(** * clementine-cli: the primitive registry, the configuration patcher and
      the flows that drive them

    A shallow embedding of
    - [src/primitives/queues/config.ts]  (the wrangler configuration patcher),
    - [src/primitives/registry.ts], [src/primitives/base.ts],
    - the queues and worker-only primitives,
    - [src/lib/deploy.ts], [src/lib/detect.ts],
    - [src/lib/flows/generic-new.ts], [src/lib/flows/generic-existing.ts],
      [src/lib/flows/existing.ts], [src/lib/flows/new.ts],
      [src/lib/flows/worker-only.ts],
    - [src/lib/config.ts] (the KV binding patcher), [src/lib/prompts.ts],
    - [src/commands/init.ts], [src/commands/queues.ts], [src/index.ts],
    followed by the properties proved about them. Not modelled:
    [src/lib/ast-patcher.ts] (it edits a TypeScript syntax tree through
    ts-morph) and [src/lib/wrangler.ts] (it reads the output of wrangler);
    no flow calls them. *)

From Stdlib Require Import ZArith String Ascii List Bool Lia.
From stdpp Require Import base option gmap strings list fin_maps pretty.

Set Warnings "-register-all".
Local Open Scope Z_scope.

(* ===================================================================== *)
(** * Characters and strings *)
(* ===================================================================== *)

(** The double quote and the line feed, which the templates of the
    structured-text patcher are full of. *)
Definition dq : string := String (ascii_of_nat 34) EmptyString.
Definition nl : string := String (ascii_of_nat 10) EmptyString.

(** [`"${s}"`] *)
Definition quoted (s : string) : string := dq +:+ s +:+ dq.

(** [String.prototype.includes]: [needle] occurs somewhere in [s]. *)
Fixpoint includes (s needle : string) : bool :=
  String.prefix needle s
  || match s with
     | EmptyString => false
     | String _ s' => includes s' needle
     end.

(** [String.prototype.endsWith]. *)
Fixpoint endsWith (s suffix : string) : bool :=
  String.eqb s suffix
  || match s with
     | EmptyString => false
     | String _ s' => endsWith s' suffix
     end.

(** [path.join(dir, name)] for a directory and a plain file name. *)
Definition path_join (dir name : string) : string := dir +:+ "/" +:+ name.

(* ===================================================================== *)
(** * JavaScript values read from a JSON document *)
(* ===================================================================== *)

(** What [jsonc.parse] builds: the JSON values. A JavaScript object is a map
    from property names to values. [undefined] is not a JSON value: an
    expression that may be [undefined] has type [option json]. *)
Inductive json :=
| JNull
| JBool (b : bool)
| JNumber (n : Z)
| JString (s : string)
| JArray (items : list json)
| JObject (fields : gmap string json).

(** Evaluation of JavaScript expressions either gives a value or raises
    (here: always a [TypeError] or an [Error], of which the message is kept). *)
Inductive Except (A : Type) :=
| Val (a : A)
| Raise (message : string).
Arguments Val {A} a.
Arguments Raise {A} message.

Definition ebind {A B} (m : Except A) (k : A -> Except B) : Except B :=
  match m with
  | Val a => k a
  | Raise e => Raise e
  end.

Declare Scope except_scope.
Delimit Scope except_scope with except.
Notation "'let?' x ':=' m 'in' k" := (ebind m (fun x => k))
  (at level 10, x name, m at level 100, k at level 200) : except_scope.
Local Open Scope except_scope.

(** [v.k]: reading a property of [undefined] or [null] raises; a value that is
    not an object has none of the properties the patcher asks for. *)
Definition prop (v : option json) (k : string) : Except (option json) :=
  match v with
  | None => Raise "Cannot read properties of undefined"
  | Some JNull => Raise "Cannot read properties of null"
  | Some (JObject fields) => Val (fields !! k)
  | Some _ => Val None
  end.

(** [v?.k] *)
Definition optProp (v : option json) (k : string) : Except (option json) :=
  match v with
  | None | Some JNull => Val None
  | _ => prop v k
  end.

(** Truthiness, and [v || d]. *)
Definition truthy (v : option json) : bool :=
  match v with
  | None | Some JNull | Some (JBool false) | Some (JNumber 0) => false
  | Some (JString s) => negb (String.eqb s EmptyString)
  | Some _ => true
  end.

Definition orElse (v : option json) (d : json) : json :=
  match v with
  | Some x => if truthy v then x else d
  | None => d
  end.

(** [v === s] for a string [s] that may be [undefined]. *)
Definition strictEq (v : option json) (s : option string) : bool :=
  match v, s with
  | Some (JString x), Some y => String.eqb x y
  | None, None => true
  | _, _ => false
  end.

(** [Array.prototype.some]: stops at the first element the callback accepts;
    a callback that raises ends the search with its error. *)
Fixpoint js_some (f : json -> Except bool) (items : list json) : Except bool :=
  match items with
  | [] => Val false
  | x :: rest =>
      let? b := f x in
      if b then Val true else js_some f rest
  end.

(** [x.some(f)] for a value [x] that is neither [undefined] nor [null]:
    only arrays have the method. *)
Definition callSome (x : json) (f : json -> Except bool) : Except bool :=
  match x with
  | JArray items => js_some f items
  | _ => Raise "some is not a function"
  end.

(** [x?.some(f)] *)
Definition optSome (x : option json) (f : json -> Except bool) : Except bool :=
  match x with
  | None | Some JNull => Val false
  | Some v => callSome v f
  end.

(** [x?.includes(s)], as a truth value: arrays compare their elements with
    [s]; strings look for [s] as a substring; nothing else has the method. *)
Definition optIncludes (x : option json) (s : string) : Except bool :=
  match x with
  | None | Some JNull => Val false
  | Some (JArray items) => Val (existsb (fun e => strictEq (Some e) (Some s)) items)
  | Some (JString t) => Val (includes t s)
  | Some _ => Raise "includes is not a function"
  end.

(** [[...x]]: arrays and strings are iterable. *)
Definition spread (x : json) : Except (list json) :=
  match x with
  | JArray items => Val items
  | JString s =>
      Val (map (fun c => JString (String c EmptyString)) (list_ascii_of_string s))
  | _ => Raise "is not iterable"
  end.

(** An object literal, as [JSON.stringify] writes it: a property whose value
    is [undefined] is left out. *)
Fixpoint objectLiteral (props : list (string * option json)) : gmap string json :=
  match props with
  | [] => ∅
  | (k, Some v) :: rest => <[k := v]> (objectLiteral rest)
  | (_, None) :: rest => objectLiteral rest
  end.

(** [`${x}`] for a string that may be [undefined]. *)
Definition str (x : option string) : string :=
  match x with
  | Some s => s
  | None => "undefined"
  end.

(* ===================================================================== *)
(** * The jsonc-parser library *)
(* ===================================================================== *)

(** The text of a JSON-with-comments file is kept as the value its tokens
    spell; comments and blank space, which the library's edits leave where
    they are, are not represented. The value is absent for a text that holds
    no JSON value at all (an empty file). The library is taken at its
    contract, for texts in which no object repeats a property name. *)
Module jsonc.

Record Text := mkText { value : option json }.

(** [jsonc.parse(text)] *)
Definition parse (text : Text) : option json := value text.

(** [findNodeAtLocation(root, path)] for a path of property names. *)
Fixpoint findNodeAtLocation (root : json) (path : list string) : option json :=
  match path with
  | [] => Some root
  | segment :: rest =>
      match root with
      | JObject fields =>
          match fields !! segment with
          | Some child => findNodeAtLocation child rest
          | None => None
          end
      | _ => None
      end
  end.

(** One edit: give the object at [parent] the property [key := content];
    with no parent, replace the whole document. *)
Inductive Edit :=
| SetProperty (parent : list string) (key : string) (content : json)
| ReplaceDocument (content : json).

(** The loop of [setProperty]: walk up from the end of the path (given
    here in reverse) to the deepest node that exists, wrapping the value in
    an object for every segment below it. *)
Fixpoint setProperty_loop (root : option json) (rpath : list string) (v : json)
  : option (list string * json * string) * json :=
  match rpath with
  | [] => (None, v)
  | lastSegment :: rpath' =>
      match root ≫= (fun r => findNodeAtLocation r (rev rpath')) with
      | None => setProperty_loop root rpath' (JObject {[ lastSegment := v ]})
      | Some parent => (Some (rev rpath', parent, lastSegment), v)
      end
  end.

(** [jsonc.modify(text, path, value, {})]: the edits that set the value at
    the path, creating the objects on the way; a property cannot be added
    to a parent that is not an object. *)
Definition modify (text : Text) (path : list string) (v : json) : Except (list Edit) :=
  match setProperty_loop (value text) (rev path) v with
  | (None, v') => Val [ReplaceDocument v']
  | (Some (parentPath, JObject _, key), v') => Val [SetProperty parentPath key v']
  | (Some _, _) => Raise "Can not add index to parent of type"
  end.
Definition getUserByName (name : string) : M response :=
  try_catch
    (_ ← await Connect;
     users ← await (Write "/ppp/secret/print" []);
     _ ← await Close;
     match find_record (fun u => bool_decide (u !! "name" = Some name)) users
     with
     | None => respond 404 (Error (Some "User not found"))
     | Some user => respond 200 (OneRecord user)
     end)
    (fun message => respond 500 (Error message)).

(** The fields [addUser] reads from the body of a request. *)
Record new_user := {
  u_name : jsvalue;
  u_password : jsvalue;
  u_profile : jsvalue;
  u_remote_address : jsvalue;
  u_maxLimit : jsvalue;
  u_expiredAt : jsvalue
}.

(** [q.name === name || q.target?.includes(remoteAddress)] *)
Definition duplicate_queue_test (name remoteAddress : jsvalue)
    (q : gmap string string) : option bool :=
  if strict_eq (q !! "name") name then Some true
  else
    match q !! "target" with
    | Some target =>
        (fun s => JSString.includes s target) <$> to_string remoteAddress
    | None => Some false
    end.

(** [expiredAt ? `expired:${expiredAt}` : ''] *)
Definition expired_comment (expiredAt : jsvalue) : M string :=
  if truthy expiredAt then
    s ← template expiredAt;
    mret ("expired:" +:+ s)
  else mret "".

Definition addUser (b : new_user) : M response :=
  let name := u_name b in
  let password := u_password b in
  let profile := or_default "default" (u_profile b) in
  let remoteAddress := u_remote_address b in
  let maxLimit := or_default "1M/1M" (u_maxLimit b) in
  let expiredAt := u_expiredAt b in
  if negb (truthy remoteAddress) then
    respond 400 (Error (Some "remote-address (IP) wajib diisi"))
  else
    try_catch
      (_ ← await Connect;
       existingUsers ← await (Write "/ppp/secret/print" []);
       let duplicateUser :=
         find_record (fun u => strict_eq (u !! "name") name)
           existingUsers in
       if bool_decide (is_Some duplicateUser) then
         _ ← await Close;
         respond 400 (Error (Some "User PPPoE sudah ada"))
       else
         let ipUsed :=
           find_record
             (fun u => strict_eq (u !! "remote-address") remoteAddress)
             existingUsers in
         if bool_decide (is_Some ipUsed) then
           _ ← await Close;
           respond 400
             (Error (Some "IP address sudah digunakan oleh user lain"))
         else
           existingQueues ← await (Write "/queue/simple/print" []);
           duplicateQueue ←
             or_type_error
               (find_throwing (duplicate_queue_test name remoteAddress)
                  existingQueues);
           if bool_decide (is_Some duplicateQueue) then
             _ ← await Close;
             respond 400
               (Error (Some "Queue dengan nama atau IP tersebut sudah ada"))
           else
             comment ← expired_comment expiredAt;
             w_name ← template name;
             w_password ← template password;
             w_profile ← template profile;
             w_address ← template remoteAddress;
             _ ← await (Write "/ppp/secret/add"
                          ["=name=" +:+ w_name;
                           "=password=" +:+ w_password;
                           "=profile=" +:+ w_profile;
                           "=remote-address=" +:+ w_address;
                           "=comment=" +:+ comment;
                           "=service=pppoe"]);
             q_name ← template name;
             q_target ← template remoteAddress;
             q_limit ← template maxLimit;
             _ ← await (Write "/queue/simple/add"
                          ["=name=" +:+ q_name;
                           "=target=" +:+ q_target;
                           "=max-limit=" +:+ q_limit]);
             _ ← await Close;
             respond 201 (Message "User dan Queue berhasil ditambahkan"))
      (fun message => respond 500 (Error message)).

YOUR TASK
For each line above that contains the word "arrays", give the line as it is written.

RESULT
    only arrays have the method. *)
(** [x?.includes(s)], as a truth value: arrays compare their elements with
(** [[...x]]: arrays and strings are iterable. *)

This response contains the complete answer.